King's College Criteria
- KIM_1
kidney injury molecule 1
- LT
liver transplantation
- MELD
Model for End‐Stage Live Disease
- NAC
N‐acetylcysteine
- PT
prothrombin time
- ROC
receiver operator characteristic
- SD
standard deviation
- SEM
standard error of the mean
- SLTU
Scottish Liver Transplantation Unit
- SOFA
Sequential Organ Failure Assessment
Acetaminophen (APAP; paracetamol) is the most common cause of acute liver failure (ALF) in the Western world and is responsible for approximately 200 and 500 deaths per year in Britain and the United States, respectively.1, 2 The translational multimechanistic events of APAP liver toxicity are well described3 and can be monitored with circulating mechanism‐based biomarkers in human and murine models.4, 5, 6, 7 However, APAP can also induce kidney tubular cell death, resulting in acute kidney injury (AKI).8 In the presence of APAP‐induced acute liver injury (APAP‐ALI), AKI is one of the key predictors of death and requirement for urgent liver transplantation (LT), with kidney function being a key component of the King's College Criteria (KCC)9 and the Model for End‐Stage Liver Disease (MELD)10 scoring systems that are used for prognostic stratification. Moreover, it has been shown that patients with both APAP and non‐APAP ALF that develop AKI have a significantly prolonged hospital admission and reduced spontaneous survival, compared with those that do not develop AKI.11
Kidney function is determined by serum creatinine concentration that is used in KCC and MELD. However, patients with AKI are not in steady state with regard to kidney function, and serum creatinine is slow to report AKI. Serum creatinine also lacks specificity, becoming elevated by nonrenal pathologies, such as dehydration and muscle injury.12 The kinetic limitations of serum creatinine significantly reduce the early prognostic accuracy of KCC and MELD.
Substantial research efforts have been aimed at the discovery and qualification of new biomarkers of kidney and liver toxicity.13 Most of the biomarkers for renal injury and dysfunction have been described in urine and hence require a sample to be available at the time of making acute clinical decisions. The wide variation in urine concentration across and within patients complicates biomarker interpretation, with normalization being required. When patients are anuric, urinary biomarkers cannot evaluate the extent or localization of injury or provide mechanistic information that may inform treatment options. Blood‐based biomarkers have the potential to overcome these limitations14 and have the advantage over urinary‐based markers with respect to on‐demand access at the time of acute clinical decision making. In the setting of APAP toxicity, earlier, more specific reporting of renal dysfunction could improve prognostic accuracy, accelerate appropriate patient listing for LT and guide entry into clinical trials of novel therapeutic approaches.

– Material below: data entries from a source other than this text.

(* ===== verification/AsanBuffer.v ===== *)
(** * Buffers of the address sanitizer layer
    (loader/layers/sanitizer/asan: asan_buffer.{hpp,cpp}, the memory object
    functions of asan_ddi.cpp, the buffer map of asan_interceptor.cpp)

    The layer implements buffers itself, on memory it allocates with redzones:
    one allocation per device, made when the device first needs it, and copied
    from the device used last when another one is used.  [Buffer] has the
    operations, over the interceptor's allocations ([AsanInterceptor.Memory]).

    The layer's own copies go to internal queues and block.  The commands of the
    application are taken to run in the order in which they are enqueued and as
    late as possible: a blocking one runs all before it, the others stay
    [pending] until [urQueueFinish].  The checks that the driver has an entry point
    and that a pointer for a result is not null are left out: both are taken to
    hold. *)
From stdpp Require Import base numbers list gmap relations.
From S2P Require Import Prelude UrUtil SanitizerCommon AsanShadow AsanInterceptor FlatMemory.
Import Util.
Local Open Scope Z_scope.
Local Open Scope ur_scope.

Module Buffer.

(** ** Data *)
Record Mapping := { Offset : Z; MapSize : Z }.
Record Device_t := { hDevice : nat; MemHandle : Z }.
Record SubBuffer_t := { Parent : Z; Origin : Z }.

(** [MemBuffer]; the null pointer is 0, the null device (the staging copy in
    host memory) and a null [LastSyncedDevice] are [None]. *)
Record MemBuffer := {
  Allocations : gmap (option nat) Z;
  Mappings : gmap Z Mapping;
  Context : nat;
  LastSyncedDevice : option Device_t;
  Size : Z;
  HostPtr : Z;
  SubBuffer : option SubBuffer_t;
  RefCount : Z
}.

Inductive AccessMode := UNKNOWN | READ_WRITE | READ_ONLY | WRITE_ONLY.
#[export] Instance AccessMode_eq_dec : EqDecision AccessMode.
Proof. solve_decision. Defined.

Record ur_queue := { queue_context : nat; queue_device : nat }.

(** [buffers] are the [MemBuffer] objects, named by numbers in the order of their
    creation; [m_MemBufferMap] are those the interceptor knows. *)
Record state := {
  layer : Memory.state;
  mem : memory;
  pending : list (memory → memory);
  buffers : gmap Z MemBuffer;
  m_MemBufferMap : gset Z;
  next : Z;
  calls : nat
}.

(** The driver, by the number of the call: results of commands, what a command
    that fails leaves in its destination, and its allocation function. *)
Class Driver := {
  result_of : nat → ur_result_t;
  garbage : nat → memory;
  pfnAlloc : nat → Memory.state → option nat → Alloc.AllocType → Z → ur_result_t * Z
}.

(** ** A call returns, fails or ends the process *)
Inductive result (A : Type) := Ok (a : A) | Err (r : ur_result_t) | Exit.
Arguments Ok {A} a.
Arguments Err {A} r.
Arguments Exit {A}.
Definition M (A : Type) : Type := state → outcome (result A * state).
#[export] Instance M_ret : MRet M := λ A a s, Ret (Ok a, s).
#[export] Instance M_bind : MBind M := λ A B f m s,
  match m s with
  | Ret (Ok a, s') => f a s'
  | Ret (Err r, s') => Ret (Err r, s')
  | Ret (Exit, s') => Ret (Exit, s')
  | Throw e => Throw e
  | Undefined => Undefined
  end.
Definition fail {A} (r : ur_result_t) : M A := λ s, Ret (Err r, s).
Definition undefined {A} : M A := λ _, Undefined.
Definition UR_ASSERT (b : bool) (r : ur_result_t) : M unit := if b then mret () else fail r.
Definition when (b : bool) (m : M unit) : M unit := if b then m else mret ().
Definition lift {A} (o : outcome A) : M A := λ s, a ← o; Ret (Ok a, s).
Fixpoint forM {A} (l : list A) (f : A → M unit) : M unit :=
  match l with [] => mret () | x :: l => _ ← f x; forM l f end.

Definition set_layer x (s : state) := {| layer := x; mem := mem s; pending := pending s; buffers := buffers s;
  m_MemBufferMap := m_MemBufferMap s; next := next s; calls := calls s |}.
Definition set_mem x (s : state) := {| layer := layer s; mem := x; pending := pending s; buffers := buffers s;
  m_MemBufferMap := m_MemBufferMap s; next := next s; calls := calls s |}.
Definition set_pending x (s : state) := {| layer := layer s; mem := mem s; pending := x; buffers := buffers s;
  m_MemBufferMap := m_MemBufferMap s; next := next s; calls := calls s |}.
Definition set_buffers x (s : state) := {| layer := layer s; mem := mem s; pending := pending s; buffers := x;
  m_MemBufferMap := m_MemBufferMap s; next := next s; calls := calls s |}.
Definition set_registered x (s : state) := {| layer := layer s; mem := mem s; pending := pending s;
  buffers := buffers s; m_MemBufferMap := x; next := next s; calls := calls s |}.
Definition set_next x (s : state) := {| layer := layer s; mem := mem s; pending := pending s; buffers := buffers s;
  m_MemBufferMap := m_MemBufferMap s; next := x; calls := calls s |}.
Definition called (s : state) := {| layer := layer s; mem := mem s; pending := pending s; buffers := buffers s;
  m_MemBufferMap := m_MemBufferMap s; next := next s; calls := S (calls s) |}.
(* ===== verification/AsanBufferProofs.v ===== *)
(** * Buffers of the address sanitizer layer: the invariant

    [LayerFacts] has what the buffers need to know of the interceptor's
    allocations: live regions do not overlap, an allocation adds one, a release
    takes one away.  [BufferSpec] describes buffers as arrays of bytes,
    [BufferFacts] proves that obtaining a handle and the elementary changes of
    memory keep the description. *)
From stdpp Require Import base numbers list gmap relations.
From S2P Require Import Prelude UrUtil SanitizerCommon AsanShadow AsanInterceptor FlatMemory AsanBuffer.
Import Util Buffer.
Local Open Scope Z_scope.
Local Open Scope ur_scope.

Module LayerFacts.
Import AsanInterceptor.MemoryFacts AsanInterceptor.MapFacts AsanInterceptor.LayoutFacts AsanInterceptor.MemoryProps.

(** The user part of a live allocation of context [c]. *)
Definition live (l : Memory.state) (c : nat) (p n : Z) : Prop :=
  ∃ id AI, Memory.objects l !! id = Some AI ∧ Alloc.IsReleased AI = false ∧ Alloc.Context AI = c ∧
    Alloc.UserBegin AI = p ∧ Alloc.UserEnd AI = p + n ∧ Alloc.AllocBegin AI < p ∧ 0 < n.

Section env.
Context `{Henv : !Memory.Env}.

Lemma live_chunk l c p n : MemoryFacts.inv l → live l c p n → ∃ e AI, e ∈ Memory.m_AllocationMap l ∧
  Memory.objects l !! e.2 = Some AI ∧ Alloc.IsReleased AI = false ∧ Alloc.Context AI = c ∧ Alloc.UserBegin AI = p ∧
  e.1 = Alloc.AllocBegin AI ∧ size_of (Memory.objects l) e.2 = Alloc.AllocSize AI ∧
  e.1 < p ∧ p + n ≤ e.1 + Alloc.AllocSize AI ∧ 0 < n ∧ 0 < p ∧ Alloc.UserEnd AI = p + n.
Proof.
  intros Hi (id & AI & HAI & Hr & Hc & Hp & He & Hlt & Hn). destruct (inv_live l Hi id AI HAI Hr) as [_ Hin].
  exists (Alloc.AllocBegin AI, id), AI. pose proof (Forall_lookup_1 _ _ _ _ (inv_objects l Hi) HAI) as [].
  destruct (inv_entry_ok l _ Hi Hin) as (AI' & H1 & H2 & _ & H3). simpl in *. simplify_eq. split_and!; done || lia.
Qed.

Lemma live_pos l c p n : MemoryFacts.inv l → live l c p n → 0 < p ∧ 0 < n.
Proof. intros Hi (e & AI & H)%live_chunk; [|done]. naive_solver. Qed.

Lemma live_disjoint l c p n c' p' n' : MemoryFacts.inv l → live l c p n → live l c' p' n' →
  (p = p' ∧ c = c' ∧ n = n') ∨ p + n ≤ p' ∨ p' + n' ≤ p.
Proof.
  intros Hi H1%live_chunk H2%live_chunk; [|done..].
  destruct H1 as (e1 & A1 & Hin1 & O1 & R1 & C1 & U1 & B1 & S1 & L1 & E1 & N1 & _ & UE1).
  destruct H2 as (e2 & A2 & Hin2 & O2 & R2 & C2 & U2 & B2 & S2 & L2 & E2 & N2 & _ & UE2).
  destruct (decide (e1 = e2)) as [->|Hne]; [left; simplify_eq; split_and!; done || lia|].
  destruct (decide (e1.1 < e2.1 + Alloc.AllocSize A2 ∧ e2.1 < e1.1 + Alloc.AllocSize A1)) as [Ho|]; [|right; lia].
  destruct Hne. apply (spaced_unique (size_of (Memory.objects l)) (Memory.m_AllocationMap l) e1 e2 (Z.max e1.1 e2.1));
    [apply Hi|by apply inv_sizes|done..|rewrite S1; lia|rewrite S2; lia].
Qed.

Kidney injury molecule 1 (KIM‐1) is a transmembrane glycoprotein that is highly expressed in kidney proximal tubular cells with kidney injury.15 The KIM‐1 ectodomain is cleaved, released into urine, and can be quantified as a sensitive and specific biomarker for AKI in rodents16 and humans.17 KIM‐1 reports AKI secondary to a wide range of toxic, ischemic, and septic insults. Urinary KIM‐1 has undergone formal qualification review and has been qualified by regulatory agencies to be used to support preclinical drug discovery programs.18 In relation to liver disease, urinary KIM‐1 is elevated in patients with cirrhosis with a clinical diagnosis of acute tubular necrosis more than in those with hepatorenal syndrome and may, with development, have utility as a diagnostic biomarker.19 Recently, Sabbisetti et al. demonstrated that KIM‐1 is released into the circulation where it reports kidney injury in mice, rats, and humans with AKI and chronic kidney disease (CKD).20 In this current investigation, we build on the work reported by Sabbisetti et al. and investigate the hypothesis that measurement of circulating KIM‐1 during APAP hepatotoxicity can represent a more sensitive and specific predictor of patient outcome than serum creatinine.
Patients and Methods
APAP‐ALI Patients
The study was prospectively approved by the local research ethics committee and informed consent was obtained from all patients, or the patient's next of kin, before entry into the study. A total of 67 adult (age >16 years) patients transferred to the Scottish Liver Transplantation Unit (SLTU), Royal Infirmary of Edinburgh (Edinburgh, UK) with ALI, secondary to APAP ingestion (single overdose, staggered overdose, or therapeutic excess), were entered into the study (day 1 is the day of admission to SLTU). ALI was defined as an increase in serum alanine aminotransferase (ALT) activity above 3× upper limit of normal with a sudden deterioration in liver function with associated coagulopathy in the absence of a history of chronic liver disease with a clear history of excess APAP ingestion. Clinical parameters recorded for each patient during hospitalization included age, gender, encephalopathy grade, and outcome (survived, died, or underwent LT). Laboratory parameters measured daily for each patient included ALT activity, serum creatinine concentration, prothrombin time (PT), and full blood count. Illness severity was quantified daily by KCC and the Sequential Organ Failure Assessment (SOFA) score.21 All patients received intravenous (IV) N‐acetylcysteine (NAC) treatment.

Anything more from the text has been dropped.